• Collected data entries:
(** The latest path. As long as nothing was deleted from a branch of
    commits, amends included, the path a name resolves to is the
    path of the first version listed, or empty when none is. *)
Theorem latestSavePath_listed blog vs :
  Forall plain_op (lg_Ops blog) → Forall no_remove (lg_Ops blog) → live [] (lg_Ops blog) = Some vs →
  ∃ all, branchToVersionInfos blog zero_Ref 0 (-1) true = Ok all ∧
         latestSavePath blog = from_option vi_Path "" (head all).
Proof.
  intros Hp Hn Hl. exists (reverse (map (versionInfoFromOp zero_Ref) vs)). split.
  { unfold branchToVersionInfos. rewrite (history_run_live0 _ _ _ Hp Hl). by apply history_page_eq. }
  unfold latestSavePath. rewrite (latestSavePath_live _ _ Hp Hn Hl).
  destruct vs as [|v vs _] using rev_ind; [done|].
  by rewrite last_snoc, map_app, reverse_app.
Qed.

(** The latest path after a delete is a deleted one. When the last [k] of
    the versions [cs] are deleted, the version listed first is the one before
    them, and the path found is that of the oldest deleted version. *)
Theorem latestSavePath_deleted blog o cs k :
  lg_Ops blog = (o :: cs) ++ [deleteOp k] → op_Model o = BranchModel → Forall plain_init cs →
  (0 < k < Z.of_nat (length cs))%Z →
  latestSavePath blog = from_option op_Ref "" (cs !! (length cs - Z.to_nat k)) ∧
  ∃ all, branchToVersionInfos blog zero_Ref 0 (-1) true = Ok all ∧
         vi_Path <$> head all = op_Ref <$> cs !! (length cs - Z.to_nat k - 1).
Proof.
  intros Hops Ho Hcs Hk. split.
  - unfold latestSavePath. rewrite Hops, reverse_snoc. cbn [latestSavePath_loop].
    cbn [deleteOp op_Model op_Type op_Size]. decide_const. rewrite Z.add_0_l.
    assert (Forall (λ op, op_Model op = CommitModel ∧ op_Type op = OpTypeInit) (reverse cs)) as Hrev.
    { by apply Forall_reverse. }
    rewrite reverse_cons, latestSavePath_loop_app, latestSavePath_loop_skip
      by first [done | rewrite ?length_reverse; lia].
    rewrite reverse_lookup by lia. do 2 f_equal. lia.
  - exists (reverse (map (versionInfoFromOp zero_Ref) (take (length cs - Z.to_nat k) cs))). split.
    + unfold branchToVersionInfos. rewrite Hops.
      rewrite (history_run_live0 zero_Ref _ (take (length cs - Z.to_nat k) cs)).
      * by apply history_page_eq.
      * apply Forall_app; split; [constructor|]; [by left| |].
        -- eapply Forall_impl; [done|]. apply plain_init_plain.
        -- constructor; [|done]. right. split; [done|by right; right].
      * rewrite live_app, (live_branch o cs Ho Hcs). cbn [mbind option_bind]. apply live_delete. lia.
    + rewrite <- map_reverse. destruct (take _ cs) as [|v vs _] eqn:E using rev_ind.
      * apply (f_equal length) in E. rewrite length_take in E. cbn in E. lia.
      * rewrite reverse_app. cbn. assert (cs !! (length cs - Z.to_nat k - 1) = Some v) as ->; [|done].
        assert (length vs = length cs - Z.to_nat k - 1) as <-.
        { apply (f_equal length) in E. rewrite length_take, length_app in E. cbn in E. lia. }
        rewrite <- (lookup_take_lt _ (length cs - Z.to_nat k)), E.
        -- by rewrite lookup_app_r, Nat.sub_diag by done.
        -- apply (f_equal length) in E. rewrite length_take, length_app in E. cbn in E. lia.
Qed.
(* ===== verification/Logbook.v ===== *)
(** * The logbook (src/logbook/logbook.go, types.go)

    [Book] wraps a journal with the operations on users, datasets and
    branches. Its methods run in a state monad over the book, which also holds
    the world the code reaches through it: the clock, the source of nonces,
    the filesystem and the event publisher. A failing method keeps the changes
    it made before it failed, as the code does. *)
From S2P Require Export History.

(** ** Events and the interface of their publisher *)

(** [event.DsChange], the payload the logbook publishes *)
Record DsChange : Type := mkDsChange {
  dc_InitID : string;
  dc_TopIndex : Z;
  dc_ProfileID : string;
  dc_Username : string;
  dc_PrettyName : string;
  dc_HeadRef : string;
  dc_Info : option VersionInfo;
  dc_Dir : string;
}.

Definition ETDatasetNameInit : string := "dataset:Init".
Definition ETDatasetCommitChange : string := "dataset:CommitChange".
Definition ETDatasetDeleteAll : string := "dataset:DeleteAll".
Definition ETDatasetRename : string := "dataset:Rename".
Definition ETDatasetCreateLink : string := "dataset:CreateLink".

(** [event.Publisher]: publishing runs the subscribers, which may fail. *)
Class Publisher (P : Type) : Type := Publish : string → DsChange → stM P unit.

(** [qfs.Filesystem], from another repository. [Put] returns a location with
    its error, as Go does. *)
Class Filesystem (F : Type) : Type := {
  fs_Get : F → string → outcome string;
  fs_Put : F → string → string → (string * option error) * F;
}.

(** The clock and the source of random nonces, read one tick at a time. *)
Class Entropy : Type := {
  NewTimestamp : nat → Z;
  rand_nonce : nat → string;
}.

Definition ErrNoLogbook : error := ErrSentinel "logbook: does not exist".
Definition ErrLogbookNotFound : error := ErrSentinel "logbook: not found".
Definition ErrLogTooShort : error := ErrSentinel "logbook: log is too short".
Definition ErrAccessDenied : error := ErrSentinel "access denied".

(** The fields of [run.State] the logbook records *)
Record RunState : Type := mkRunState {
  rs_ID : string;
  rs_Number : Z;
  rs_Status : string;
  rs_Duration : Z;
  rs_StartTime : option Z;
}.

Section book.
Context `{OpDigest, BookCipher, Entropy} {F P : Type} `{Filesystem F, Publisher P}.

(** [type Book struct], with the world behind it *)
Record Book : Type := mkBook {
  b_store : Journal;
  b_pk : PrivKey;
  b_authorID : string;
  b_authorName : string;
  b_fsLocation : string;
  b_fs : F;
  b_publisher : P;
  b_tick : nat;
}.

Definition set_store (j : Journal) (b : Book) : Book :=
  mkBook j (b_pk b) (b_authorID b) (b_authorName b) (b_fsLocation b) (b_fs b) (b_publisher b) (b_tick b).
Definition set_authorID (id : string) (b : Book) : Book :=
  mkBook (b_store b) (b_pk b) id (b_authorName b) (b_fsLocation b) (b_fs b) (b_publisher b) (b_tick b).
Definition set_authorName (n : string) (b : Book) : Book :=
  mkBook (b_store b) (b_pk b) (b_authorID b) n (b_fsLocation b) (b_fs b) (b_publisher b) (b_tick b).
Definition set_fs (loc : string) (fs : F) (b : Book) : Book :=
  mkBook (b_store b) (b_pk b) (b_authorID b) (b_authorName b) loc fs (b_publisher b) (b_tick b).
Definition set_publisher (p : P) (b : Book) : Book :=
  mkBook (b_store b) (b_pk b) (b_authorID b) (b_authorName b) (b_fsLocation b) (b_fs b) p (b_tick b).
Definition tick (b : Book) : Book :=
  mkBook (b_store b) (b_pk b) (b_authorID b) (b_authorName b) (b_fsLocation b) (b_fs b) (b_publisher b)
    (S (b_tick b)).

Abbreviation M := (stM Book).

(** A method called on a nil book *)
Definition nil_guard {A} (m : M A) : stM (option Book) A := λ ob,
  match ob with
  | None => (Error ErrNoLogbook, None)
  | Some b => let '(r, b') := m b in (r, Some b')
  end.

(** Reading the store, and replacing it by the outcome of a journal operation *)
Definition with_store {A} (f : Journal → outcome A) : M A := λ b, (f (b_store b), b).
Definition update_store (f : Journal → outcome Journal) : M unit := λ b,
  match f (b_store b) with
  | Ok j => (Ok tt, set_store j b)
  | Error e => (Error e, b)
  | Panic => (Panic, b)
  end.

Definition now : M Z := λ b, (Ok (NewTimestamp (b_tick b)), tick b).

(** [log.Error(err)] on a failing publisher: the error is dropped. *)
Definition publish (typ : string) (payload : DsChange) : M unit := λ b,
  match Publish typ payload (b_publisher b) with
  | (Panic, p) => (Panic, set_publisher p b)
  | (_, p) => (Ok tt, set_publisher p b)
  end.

• YOUR GOAL: From the line that contains "match f (b_store b) with" through the end of the records above, print every line exactly and nothing else.

• THE ANSWER:
  match f (b_store b) with
  | Ok j => (Ok tt, set_store j b)
  | Error e => (Error e, b)
  | Panic => (Panic, b)
  end.

Definition now : M Z := λ b, (Ok (NewTimestamp (b_tick b)), tick b).

(** [log.Error(err)] on a failing publisher: the error is dropped. *)
Definition publish (typ : string) (payload : DsChange) : M unit := λ b,
  match Publish typ payload (b_publisher b) with
  | (Panic, p) => (Panic, set_publisher p b)
  | (_, p) => (Ok tt, set_publisher p b)
  end.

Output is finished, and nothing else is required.